Each line from the start of the data below through the one containing "4-byte and 16-byte" must be reproduced exactly.

(Collection entries)
Content starts
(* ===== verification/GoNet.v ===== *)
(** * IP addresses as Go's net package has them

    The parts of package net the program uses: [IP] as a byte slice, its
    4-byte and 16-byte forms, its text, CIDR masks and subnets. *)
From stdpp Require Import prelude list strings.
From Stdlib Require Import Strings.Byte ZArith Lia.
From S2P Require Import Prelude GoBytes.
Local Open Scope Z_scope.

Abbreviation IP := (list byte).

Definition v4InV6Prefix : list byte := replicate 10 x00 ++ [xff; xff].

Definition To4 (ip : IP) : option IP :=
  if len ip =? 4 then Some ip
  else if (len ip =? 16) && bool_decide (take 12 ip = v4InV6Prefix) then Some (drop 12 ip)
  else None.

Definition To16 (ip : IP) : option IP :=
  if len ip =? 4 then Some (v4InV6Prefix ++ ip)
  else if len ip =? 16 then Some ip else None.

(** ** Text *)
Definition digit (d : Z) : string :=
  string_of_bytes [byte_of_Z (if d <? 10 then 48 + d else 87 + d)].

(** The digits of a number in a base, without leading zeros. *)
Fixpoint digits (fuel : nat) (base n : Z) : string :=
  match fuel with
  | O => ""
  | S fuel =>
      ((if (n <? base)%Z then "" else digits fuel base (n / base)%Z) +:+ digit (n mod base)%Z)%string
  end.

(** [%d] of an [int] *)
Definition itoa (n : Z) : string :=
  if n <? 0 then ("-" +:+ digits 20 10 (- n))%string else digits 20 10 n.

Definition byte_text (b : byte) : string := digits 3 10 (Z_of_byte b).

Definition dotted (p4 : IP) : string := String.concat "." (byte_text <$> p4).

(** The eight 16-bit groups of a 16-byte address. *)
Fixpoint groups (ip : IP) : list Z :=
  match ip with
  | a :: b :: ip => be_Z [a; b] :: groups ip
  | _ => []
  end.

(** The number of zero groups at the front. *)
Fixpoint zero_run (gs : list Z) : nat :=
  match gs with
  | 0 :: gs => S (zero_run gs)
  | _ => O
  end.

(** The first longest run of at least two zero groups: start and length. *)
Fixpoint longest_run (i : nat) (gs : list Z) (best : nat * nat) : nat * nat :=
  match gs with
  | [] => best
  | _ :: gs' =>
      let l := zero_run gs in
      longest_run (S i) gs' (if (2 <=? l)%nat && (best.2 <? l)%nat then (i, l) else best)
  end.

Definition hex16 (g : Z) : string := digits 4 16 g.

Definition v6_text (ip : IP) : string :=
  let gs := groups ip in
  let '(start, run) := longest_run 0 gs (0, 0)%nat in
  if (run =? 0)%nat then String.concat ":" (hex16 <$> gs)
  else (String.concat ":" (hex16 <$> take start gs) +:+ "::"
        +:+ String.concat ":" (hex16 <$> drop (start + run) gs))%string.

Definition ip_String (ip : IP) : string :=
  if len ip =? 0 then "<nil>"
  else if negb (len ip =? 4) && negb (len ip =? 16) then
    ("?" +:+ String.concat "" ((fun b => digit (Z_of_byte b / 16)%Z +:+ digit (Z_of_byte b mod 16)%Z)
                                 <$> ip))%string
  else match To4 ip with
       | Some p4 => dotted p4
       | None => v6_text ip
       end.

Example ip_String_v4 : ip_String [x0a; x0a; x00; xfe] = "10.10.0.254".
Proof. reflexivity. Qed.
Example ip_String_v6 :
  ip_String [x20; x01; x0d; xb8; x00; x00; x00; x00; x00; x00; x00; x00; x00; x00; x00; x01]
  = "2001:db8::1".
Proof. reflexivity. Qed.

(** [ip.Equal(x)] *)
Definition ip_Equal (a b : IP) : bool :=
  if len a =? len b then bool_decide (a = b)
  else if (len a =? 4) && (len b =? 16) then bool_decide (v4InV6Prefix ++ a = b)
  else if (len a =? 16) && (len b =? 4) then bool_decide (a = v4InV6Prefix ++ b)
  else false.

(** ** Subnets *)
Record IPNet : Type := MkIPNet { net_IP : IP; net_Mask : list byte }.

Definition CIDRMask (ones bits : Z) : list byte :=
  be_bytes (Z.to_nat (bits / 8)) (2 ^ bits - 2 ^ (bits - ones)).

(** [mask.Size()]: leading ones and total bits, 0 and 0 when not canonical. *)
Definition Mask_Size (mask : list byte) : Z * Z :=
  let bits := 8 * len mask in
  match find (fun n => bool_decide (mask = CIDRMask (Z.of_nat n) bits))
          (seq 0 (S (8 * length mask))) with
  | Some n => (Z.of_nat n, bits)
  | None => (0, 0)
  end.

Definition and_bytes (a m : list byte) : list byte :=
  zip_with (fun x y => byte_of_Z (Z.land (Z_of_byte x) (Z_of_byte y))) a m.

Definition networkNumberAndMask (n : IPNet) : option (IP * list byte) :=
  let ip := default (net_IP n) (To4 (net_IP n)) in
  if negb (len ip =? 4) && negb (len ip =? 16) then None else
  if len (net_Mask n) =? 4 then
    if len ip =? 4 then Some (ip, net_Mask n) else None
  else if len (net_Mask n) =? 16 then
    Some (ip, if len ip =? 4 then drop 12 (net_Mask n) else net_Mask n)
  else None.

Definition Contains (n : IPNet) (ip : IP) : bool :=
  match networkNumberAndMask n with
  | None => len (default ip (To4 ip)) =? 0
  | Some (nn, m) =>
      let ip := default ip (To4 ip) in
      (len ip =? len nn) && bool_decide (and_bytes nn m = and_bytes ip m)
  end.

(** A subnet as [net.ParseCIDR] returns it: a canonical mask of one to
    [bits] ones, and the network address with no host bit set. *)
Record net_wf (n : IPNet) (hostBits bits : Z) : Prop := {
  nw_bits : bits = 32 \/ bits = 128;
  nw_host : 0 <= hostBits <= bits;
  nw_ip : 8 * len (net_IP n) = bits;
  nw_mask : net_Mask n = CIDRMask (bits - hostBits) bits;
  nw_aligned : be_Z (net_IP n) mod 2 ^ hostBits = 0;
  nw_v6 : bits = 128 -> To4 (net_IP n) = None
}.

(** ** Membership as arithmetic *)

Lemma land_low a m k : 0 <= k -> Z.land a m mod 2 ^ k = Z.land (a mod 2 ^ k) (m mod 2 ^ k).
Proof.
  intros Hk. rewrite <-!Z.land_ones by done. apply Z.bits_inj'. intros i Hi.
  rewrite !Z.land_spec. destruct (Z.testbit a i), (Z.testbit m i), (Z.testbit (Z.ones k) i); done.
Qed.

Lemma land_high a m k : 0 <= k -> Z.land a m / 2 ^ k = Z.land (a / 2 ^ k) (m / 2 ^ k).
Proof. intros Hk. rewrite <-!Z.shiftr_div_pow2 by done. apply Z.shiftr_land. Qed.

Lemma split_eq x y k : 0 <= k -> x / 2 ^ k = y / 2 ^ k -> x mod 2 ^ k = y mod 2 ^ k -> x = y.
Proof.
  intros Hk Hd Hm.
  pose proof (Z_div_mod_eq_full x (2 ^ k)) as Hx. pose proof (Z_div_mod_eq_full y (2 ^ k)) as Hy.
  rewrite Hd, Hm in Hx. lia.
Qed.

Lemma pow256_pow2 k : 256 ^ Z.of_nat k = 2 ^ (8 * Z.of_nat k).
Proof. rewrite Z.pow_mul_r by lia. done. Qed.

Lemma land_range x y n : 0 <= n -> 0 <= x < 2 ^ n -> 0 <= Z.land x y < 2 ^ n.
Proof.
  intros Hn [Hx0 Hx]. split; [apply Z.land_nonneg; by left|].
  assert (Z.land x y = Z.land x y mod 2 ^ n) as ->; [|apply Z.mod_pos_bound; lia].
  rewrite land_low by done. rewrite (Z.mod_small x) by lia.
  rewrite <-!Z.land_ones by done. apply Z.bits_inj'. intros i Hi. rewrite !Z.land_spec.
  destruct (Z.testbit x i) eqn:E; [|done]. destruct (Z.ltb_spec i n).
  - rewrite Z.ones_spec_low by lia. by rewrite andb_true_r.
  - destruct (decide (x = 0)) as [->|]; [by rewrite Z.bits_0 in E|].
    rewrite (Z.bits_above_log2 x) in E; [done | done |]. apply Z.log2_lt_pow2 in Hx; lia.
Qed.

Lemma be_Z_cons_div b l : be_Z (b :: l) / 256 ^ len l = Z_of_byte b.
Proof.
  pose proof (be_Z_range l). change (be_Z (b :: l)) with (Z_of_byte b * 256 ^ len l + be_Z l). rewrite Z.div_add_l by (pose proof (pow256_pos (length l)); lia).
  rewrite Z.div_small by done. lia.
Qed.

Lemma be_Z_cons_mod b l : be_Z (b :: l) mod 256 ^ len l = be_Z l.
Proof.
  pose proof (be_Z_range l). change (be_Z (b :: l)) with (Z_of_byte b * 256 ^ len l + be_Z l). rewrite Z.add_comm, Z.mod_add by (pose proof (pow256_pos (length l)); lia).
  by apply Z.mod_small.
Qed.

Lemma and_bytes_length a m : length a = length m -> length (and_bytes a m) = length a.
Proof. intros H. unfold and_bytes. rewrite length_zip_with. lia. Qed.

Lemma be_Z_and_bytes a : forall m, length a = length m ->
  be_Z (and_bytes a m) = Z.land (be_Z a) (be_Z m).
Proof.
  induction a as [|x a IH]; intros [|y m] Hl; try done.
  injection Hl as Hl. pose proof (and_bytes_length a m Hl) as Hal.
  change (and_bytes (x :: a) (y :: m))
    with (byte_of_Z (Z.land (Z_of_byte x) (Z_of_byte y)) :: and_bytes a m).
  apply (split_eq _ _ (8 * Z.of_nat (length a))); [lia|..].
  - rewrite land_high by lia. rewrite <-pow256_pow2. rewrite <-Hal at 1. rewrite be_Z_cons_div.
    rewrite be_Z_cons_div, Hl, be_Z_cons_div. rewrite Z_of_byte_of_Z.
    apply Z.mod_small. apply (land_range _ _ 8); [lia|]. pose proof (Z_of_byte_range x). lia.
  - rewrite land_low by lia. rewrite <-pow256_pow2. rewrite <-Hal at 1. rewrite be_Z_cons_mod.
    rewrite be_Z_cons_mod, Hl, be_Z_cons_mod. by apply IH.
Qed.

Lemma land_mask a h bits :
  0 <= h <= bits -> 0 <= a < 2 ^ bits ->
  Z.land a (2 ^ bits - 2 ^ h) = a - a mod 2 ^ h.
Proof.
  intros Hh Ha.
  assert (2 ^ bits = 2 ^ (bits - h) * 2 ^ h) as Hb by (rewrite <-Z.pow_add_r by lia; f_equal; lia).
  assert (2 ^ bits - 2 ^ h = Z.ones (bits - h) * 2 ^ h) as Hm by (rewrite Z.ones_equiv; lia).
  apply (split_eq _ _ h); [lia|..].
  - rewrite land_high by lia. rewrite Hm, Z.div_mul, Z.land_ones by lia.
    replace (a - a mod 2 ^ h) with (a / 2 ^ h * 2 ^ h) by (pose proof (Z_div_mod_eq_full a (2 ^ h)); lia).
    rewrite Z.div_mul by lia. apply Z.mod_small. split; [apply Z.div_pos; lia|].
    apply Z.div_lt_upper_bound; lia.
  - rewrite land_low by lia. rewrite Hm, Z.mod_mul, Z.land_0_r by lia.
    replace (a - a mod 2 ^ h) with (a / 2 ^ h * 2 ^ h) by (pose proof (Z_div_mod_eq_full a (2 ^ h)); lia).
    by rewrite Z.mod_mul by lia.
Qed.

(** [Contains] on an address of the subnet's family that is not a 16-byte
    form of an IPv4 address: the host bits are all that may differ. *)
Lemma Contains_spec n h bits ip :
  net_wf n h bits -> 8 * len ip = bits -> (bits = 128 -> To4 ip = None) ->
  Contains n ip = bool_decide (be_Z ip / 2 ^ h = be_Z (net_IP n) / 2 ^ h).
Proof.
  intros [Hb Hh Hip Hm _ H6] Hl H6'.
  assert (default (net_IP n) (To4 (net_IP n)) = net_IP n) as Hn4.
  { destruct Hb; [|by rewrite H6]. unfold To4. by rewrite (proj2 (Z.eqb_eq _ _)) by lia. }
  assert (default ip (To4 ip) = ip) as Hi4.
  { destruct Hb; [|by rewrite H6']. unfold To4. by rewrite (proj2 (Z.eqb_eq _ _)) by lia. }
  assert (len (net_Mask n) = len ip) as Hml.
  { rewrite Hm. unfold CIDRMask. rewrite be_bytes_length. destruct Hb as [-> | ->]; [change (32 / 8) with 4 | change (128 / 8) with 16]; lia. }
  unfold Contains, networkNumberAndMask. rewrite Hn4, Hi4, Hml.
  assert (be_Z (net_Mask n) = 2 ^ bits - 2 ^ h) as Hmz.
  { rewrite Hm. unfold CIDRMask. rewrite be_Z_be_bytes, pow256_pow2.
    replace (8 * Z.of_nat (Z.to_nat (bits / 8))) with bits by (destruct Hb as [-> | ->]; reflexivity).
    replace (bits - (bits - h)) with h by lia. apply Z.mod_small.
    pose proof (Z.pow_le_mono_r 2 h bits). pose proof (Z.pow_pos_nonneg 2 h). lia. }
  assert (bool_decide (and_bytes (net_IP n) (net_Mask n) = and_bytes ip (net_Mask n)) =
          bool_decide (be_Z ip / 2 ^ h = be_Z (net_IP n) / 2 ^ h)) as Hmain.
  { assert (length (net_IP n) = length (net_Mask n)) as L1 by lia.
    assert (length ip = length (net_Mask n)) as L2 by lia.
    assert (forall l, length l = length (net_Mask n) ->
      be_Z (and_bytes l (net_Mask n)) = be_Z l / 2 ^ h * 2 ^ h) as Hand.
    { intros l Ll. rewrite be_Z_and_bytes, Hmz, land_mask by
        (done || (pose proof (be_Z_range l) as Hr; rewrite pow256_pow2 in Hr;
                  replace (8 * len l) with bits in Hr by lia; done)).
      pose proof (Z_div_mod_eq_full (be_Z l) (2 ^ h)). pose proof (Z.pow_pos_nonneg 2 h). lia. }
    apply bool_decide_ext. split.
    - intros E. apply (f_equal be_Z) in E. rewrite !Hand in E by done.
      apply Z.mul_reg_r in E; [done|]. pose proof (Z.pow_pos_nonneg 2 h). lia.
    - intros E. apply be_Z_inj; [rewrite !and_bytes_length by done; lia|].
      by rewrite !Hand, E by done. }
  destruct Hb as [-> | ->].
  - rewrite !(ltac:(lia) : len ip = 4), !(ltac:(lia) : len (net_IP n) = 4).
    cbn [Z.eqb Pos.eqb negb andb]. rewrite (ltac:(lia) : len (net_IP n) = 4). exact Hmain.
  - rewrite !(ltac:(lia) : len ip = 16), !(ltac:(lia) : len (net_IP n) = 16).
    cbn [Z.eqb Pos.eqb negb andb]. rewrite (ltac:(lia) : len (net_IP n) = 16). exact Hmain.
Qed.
Content ends
#### SOLUTION BELOW:
(* ===== verification/GoNet.v ===== *)
(** * IP addresses as Go's net package has them

    The parts of package net the program uses: [IP] as a byte slice, its
    4-byte and 16-byte forms, its text, CIDR masks and subnets. *)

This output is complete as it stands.